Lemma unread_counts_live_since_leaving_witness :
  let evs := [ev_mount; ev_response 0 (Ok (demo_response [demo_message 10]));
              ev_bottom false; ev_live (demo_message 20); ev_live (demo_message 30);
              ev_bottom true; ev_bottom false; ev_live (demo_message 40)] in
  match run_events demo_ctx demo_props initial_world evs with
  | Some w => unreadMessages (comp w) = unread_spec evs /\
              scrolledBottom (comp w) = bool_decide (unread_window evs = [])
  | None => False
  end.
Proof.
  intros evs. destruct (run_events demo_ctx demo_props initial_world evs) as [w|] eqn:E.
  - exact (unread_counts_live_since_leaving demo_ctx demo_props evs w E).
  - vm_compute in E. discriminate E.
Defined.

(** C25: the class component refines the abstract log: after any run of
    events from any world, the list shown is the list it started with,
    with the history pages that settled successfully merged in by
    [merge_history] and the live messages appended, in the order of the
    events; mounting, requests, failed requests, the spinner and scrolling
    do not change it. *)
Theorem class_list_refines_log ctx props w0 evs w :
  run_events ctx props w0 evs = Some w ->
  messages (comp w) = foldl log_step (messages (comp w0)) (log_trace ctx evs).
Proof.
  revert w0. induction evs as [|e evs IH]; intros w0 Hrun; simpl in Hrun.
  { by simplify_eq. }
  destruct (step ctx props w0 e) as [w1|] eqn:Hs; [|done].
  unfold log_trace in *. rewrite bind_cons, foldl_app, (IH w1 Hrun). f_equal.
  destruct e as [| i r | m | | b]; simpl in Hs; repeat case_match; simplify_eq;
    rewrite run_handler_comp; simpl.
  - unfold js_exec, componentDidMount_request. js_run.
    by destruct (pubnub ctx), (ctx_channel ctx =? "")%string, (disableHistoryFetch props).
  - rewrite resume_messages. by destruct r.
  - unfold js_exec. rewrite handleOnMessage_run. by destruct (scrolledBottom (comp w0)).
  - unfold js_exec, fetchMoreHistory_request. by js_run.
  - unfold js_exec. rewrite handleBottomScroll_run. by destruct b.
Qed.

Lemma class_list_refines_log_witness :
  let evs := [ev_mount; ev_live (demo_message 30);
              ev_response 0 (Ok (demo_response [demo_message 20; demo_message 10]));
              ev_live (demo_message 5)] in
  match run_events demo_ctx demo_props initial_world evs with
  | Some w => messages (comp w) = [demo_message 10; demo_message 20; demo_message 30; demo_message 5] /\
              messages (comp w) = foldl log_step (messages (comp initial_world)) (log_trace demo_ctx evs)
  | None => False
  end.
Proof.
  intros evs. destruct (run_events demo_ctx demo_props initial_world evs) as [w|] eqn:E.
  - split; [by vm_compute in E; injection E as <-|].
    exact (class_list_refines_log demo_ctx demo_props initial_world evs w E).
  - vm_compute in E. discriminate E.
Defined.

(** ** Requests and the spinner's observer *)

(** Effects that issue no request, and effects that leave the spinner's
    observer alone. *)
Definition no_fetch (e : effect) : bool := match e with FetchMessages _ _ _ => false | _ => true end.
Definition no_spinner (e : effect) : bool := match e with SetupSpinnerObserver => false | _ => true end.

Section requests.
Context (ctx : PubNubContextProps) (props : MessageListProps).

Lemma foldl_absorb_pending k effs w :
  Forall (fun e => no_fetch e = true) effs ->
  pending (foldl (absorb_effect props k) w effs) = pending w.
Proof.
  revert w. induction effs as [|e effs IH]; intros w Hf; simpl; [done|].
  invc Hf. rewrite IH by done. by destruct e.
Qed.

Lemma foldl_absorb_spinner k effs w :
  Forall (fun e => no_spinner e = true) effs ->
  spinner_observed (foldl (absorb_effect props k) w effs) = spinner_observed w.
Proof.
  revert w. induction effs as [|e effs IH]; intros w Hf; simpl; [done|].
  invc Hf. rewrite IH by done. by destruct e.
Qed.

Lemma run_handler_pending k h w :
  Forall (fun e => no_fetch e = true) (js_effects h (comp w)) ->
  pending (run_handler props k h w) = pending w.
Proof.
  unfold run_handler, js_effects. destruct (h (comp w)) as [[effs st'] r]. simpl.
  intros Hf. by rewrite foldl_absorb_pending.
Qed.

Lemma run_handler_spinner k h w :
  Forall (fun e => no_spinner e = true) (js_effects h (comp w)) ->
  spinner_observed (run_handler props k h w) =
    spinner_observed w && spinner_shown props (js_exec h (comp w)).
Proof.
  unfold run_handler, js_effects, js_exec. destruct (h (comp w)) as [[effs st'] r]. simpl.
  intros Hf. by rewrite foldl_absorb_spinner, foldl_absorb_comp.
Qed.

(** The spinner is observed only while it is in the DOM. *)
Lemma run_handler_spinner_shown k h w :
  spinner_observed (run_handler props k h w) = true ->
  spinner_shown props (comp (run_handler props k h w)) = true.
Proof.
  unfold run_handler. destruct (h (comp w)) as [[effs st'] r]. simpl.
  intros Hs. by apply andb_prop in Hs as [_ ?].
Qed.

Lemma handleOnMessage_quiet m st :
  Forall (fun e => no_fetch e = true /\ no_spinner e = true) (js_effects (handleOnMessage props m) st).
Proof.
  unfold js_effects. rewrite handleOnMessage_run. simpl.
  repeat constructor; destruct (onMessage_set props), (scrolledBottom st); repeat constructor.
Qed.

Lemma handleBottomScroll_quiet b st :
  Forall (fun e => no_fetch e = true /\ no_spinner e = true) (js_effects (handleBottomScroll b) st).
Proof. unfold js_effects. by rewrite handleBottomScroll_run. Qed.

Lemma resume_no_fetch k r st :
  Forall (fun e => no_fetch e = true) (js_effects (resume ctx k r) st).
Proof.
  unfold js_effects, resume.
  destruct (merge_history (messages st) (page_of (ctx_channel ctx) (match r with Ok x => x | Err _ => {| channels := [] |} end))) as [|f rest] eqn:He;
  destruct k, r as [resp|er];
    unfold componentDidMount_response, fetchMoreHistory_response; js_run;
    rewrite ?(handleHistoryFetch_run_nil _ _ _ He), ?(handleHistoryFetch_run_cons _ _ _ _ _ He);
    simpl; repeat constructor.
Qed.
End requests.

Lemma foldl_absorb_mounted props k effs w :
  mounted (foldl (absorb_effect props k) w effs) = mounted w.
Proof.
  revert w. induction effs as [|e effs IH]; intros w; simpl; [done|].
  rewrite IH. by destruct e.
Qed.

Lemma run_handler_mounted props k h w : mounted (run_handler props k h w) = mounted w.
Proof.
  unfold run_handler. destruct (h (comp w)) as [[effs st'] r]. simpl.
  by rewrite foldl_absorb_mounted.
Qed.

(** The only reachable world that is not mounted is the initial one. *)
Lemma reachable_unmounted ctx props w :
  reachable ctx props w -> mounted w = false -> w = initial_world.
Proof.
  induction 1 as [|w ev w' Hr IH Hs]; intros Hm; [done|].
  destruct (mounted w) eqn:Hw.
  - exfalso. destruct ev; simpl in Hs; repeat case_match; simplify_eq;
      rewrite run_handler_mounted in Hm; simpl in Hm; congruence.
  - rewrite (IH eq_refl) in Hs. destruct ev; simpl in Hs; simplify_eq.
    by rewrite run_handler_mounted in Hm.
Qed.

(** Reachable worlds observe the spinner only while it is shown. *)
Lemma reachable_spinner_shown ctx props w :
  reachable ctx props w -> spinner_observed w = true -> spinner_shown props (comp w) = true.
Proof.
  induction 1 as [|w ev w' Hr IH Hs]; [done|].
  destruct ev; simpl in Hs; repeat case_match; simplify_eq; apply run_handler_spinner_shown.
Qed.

*-*-*

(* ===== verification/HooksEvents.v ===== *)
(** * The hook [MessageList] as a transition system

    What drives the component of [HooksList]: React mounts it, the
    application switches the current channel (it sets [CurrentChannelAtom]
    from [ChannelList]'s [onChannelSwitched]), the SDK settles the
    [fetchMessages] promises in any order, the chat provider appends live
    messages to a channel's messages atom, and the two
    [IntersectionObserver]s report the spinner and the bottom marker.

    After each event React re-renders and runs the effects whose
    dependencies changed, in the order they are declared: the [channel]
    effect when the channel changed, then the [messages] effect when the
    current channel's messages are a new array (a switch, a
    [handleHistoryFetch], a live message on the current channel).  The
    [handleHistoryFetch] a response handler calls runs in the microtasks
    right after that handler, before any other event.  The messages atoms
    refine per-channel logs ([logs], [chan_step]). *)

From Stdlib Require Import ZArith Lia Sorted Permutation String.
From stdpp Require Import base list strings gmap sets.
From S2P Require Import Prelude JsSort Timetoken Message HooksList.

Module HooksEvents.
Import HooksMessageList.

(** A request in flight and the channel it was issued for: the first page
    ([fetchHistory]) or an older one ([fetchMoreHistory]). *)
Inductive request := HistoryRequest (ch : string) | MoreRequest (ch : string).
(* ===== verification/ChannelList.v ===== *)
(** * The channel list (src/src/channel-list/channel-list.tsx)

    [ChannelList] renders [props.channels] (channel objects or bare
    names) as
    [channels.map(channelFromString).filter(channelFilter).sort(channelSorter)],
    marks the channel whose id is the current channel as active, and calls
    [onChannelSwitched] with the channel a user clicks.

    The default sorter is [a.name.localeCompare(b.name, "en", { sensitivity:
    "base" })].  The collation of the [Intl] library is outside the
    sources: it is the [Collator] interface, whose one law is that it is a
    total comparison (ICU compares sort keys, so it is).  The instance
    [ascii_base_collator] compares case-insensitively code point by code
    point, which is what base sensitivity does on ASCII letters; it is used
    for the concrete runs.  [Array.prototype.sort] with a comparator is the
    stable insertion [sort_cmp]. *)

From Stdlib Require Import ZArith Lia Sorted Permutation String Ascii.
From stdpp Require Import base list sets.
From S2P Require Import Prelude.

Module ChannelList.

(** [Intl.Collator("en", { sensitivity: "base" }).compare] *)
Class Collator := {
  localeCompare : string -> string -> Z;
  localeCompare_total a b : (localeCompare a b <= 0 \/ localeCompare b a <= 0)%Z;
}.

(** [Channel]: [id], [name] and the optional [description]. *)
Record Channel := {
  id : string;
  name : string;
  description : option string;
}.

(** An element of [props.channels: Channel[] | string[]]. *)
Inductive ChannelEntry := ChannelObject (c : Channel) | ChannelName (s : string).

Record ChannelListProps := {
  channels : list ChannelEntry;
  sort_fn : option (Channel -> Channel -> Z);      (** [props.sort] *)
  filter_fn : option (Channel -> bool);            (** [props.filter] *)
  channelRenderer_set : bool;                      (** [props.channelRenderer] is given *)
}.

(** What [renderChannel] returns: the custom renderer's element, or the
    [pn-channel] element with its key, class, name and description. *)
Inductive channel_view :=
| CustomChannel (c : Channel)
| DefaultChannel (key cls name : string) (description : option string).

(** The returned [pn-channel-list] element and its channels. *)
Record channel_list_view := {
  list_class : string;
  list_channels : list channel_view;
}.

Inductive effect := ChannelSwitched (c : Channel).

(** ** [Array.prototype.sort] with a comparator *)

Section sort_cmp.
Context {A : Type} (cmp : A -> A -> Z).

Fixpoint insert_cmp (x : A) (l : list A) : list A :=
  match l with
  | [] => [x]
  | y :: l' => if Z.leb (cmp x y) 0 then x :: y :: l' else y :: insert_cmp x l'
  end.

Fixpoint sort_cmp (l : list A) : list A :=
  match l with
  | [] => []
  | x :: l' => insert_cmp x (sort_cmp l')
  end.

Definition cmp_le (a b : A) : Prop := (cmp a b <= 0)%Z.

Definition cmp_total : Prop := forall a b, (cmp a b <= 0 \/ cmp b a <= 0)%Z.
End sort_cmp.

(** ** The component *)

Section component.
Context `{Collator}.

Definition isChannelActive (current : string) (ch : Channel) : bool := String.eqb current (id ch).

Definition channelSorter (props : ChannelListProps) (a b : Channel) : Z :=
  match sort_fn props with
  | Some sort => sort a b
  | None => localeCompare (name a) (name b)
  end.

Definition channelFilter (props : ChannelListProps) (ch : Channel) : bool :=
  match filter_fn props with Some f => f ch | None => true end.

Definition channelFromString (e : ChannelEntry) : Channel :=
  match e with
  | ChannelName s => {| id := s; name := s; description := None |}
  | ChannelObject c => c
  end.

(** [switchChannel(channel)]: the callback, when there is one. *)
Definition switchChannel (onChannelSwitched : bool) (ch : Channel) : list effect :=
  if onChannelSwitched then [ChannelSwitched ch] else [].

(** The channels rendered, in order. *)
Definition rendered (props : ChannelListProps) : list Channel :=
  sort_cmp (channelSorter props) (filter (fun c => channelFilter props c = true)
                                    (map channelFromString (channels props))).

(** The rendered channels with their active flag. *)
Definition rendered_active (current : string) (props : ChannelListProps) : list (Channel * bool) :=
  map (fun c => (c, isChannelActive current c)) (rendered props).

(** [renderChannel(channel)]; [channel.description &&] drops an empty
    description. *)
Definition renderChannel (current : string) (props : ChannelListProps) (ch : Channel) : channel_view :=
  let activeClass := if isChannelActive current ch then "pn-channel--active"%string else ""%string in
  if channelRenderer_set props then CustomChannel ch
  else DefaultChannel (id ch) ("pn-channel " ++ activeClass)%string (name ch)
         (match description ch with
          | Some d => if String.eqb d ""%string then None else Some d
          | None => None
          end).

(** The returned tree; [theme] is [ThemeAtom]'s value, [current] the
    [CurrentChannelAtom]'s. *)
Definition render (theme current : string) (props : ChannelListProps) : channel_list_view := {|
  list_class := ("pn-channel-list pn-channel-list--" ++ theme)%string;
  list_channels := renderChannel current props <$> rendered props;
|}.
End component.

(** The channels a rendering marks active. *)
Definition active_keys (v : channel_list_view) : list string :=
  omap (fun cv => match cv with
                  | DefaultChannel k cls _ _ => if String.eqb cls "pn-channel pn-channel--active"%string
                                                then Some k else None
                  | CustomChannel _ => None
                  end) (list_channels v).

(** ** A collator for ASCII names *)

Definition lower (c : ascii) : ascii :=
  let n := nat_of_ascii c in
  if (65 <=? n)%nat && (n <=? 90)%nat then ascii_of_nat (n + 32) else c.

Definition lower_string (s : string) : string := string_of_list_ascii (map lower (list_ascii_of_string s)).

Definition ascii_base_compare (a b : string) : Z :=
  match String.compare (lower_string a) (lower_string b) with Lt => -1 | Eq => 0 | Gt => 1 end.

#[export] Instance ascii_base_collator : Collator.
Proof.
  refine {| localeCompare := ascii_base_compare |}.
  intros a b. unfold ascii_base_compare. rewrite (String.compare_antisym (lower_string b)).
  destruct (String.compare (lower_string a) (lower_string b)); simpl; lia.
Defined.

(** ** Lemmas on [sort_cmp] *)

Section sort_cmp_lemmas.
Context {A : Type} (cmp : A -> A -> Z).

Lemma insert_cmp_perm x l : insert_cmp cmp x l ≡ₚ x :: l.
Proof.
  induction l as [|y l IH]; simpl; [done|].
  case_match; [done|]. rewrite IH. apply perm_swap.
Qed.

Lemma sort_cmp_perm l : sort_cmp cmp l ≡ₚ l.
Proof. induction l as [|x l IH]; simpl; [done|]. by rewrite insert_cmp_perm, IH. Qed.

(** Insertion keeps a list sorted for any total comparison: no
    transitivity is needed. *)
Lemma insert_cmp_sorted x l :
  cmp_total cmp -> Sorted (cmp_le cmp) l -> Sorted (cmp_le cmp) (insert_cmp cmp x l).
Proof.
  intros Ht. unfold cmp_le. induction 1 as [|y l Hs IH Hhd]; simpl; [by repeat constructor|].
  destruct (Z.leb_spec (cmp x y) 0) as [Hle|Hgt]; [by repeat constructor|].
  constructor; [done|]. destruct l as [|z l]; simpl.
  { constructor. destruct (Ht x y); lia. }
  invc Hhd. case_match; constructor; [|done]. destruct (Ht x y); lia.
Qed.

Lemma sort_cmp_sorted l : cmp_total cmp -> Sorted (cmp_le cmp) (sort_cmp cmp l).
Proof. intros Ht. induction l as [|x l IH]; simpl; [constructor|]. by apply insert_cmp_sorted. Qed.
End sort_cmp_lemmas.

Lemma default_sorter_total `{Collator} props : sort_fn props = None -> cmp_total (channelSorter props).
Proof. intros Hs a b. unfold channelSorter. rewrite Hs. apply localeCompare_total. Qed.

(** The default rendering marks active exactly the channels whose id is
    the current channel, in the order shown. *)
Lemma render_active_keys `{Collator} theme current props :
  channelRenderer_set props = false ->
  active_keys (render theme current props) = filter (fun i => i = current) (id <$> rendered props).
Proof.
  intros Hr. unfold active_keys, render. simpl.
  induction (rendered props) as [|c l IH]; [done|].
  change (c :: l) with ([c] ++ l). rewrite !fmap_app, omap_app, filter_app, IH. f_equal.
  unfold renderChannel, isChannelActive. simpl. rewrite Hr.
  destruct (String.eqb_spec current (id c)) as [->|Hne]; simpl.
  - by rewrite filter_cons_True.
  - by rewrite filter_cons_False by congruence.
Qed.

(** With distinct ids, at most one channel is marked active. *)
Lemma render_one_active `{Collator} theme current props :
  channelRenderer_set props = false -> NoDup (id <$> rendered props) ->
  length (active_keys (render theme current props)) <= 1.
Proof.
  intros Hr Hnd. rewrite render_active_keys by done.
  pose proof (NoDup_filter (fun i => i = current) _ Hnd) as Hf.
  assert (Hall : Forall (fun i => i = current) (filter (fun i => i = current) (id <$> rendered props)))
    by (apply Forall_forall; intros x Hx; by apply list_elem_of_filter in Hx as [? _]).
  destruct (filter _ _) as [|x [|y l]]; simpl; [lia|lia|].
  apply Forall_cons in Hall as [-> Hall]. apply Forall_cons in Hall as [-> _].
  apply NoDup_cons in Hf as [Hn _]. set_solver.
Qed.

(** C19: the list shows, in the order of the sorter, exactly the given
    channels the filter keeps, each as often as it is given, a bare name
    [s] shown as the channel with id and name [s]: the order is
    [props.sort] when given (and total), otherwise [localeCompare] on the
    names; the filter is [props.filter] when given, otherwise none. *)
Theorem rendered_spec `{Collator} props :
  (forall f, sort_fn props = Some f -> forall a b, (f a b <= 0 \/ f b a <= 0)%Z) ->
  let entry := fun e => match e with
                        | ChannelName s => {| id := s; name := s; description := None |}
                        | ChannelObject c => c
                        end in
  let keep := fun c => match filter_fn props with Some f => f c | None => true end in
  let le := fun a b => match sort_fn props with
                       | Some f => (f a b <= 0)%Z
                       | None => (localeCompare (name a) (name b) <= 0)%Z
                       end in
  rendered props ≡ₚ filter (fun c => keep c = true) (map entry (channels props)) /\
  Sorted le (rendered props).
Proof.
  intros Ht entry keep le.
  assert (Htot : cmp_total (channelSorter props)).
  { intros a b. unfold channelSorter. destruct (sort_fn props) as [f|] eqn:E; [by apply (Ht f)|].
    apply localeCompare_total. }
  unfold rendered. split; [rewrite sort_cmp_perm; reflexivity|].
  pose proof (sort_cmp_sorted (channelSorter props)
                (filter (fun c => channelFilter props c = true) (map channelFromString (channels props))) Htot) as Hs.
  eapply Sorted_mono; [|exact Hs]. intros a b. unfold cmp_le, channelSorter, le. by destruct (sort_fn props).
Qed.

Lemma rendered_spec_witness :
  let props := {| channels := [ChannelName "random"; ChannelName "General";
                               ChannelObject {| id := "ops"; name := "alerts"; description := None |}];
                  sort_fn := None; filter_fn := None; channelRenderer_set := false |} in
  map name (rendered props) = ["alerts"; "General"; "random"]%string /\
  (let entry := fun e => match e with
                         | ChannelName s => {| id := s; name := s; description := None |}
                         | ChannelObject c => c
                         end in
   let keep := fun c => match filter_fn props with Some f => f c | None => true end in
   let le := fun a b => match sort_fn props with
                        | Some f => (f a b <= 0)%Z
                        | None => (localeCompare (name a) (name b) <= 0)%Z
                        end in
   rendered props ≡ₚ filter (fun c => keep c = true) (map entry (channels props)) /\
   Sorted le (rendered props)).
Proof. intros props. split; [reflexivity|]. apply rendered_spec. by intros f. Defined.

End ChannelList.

*-*-*

Within the material above, output exactly the lines from the one with "From Stdlib Require Import ZArith Lia Sorted Permutation String." through the one with "([fetchHistory]) or an", end lines included, and nothing besides.

From Stdlib Require Import ZArith Lia Sorted Permutation String.
From stdpp Require Import base list strings gmap sets.
From S2P Require Import Prelude JsSort Timetoken Message HooksList.

Module HooksEvents.
Import HooksMessageList.

(** A request in flight and the channel it was issued for: the first page
    ([fetchHistory]) or an older one ([fetchMoreHistory]). *)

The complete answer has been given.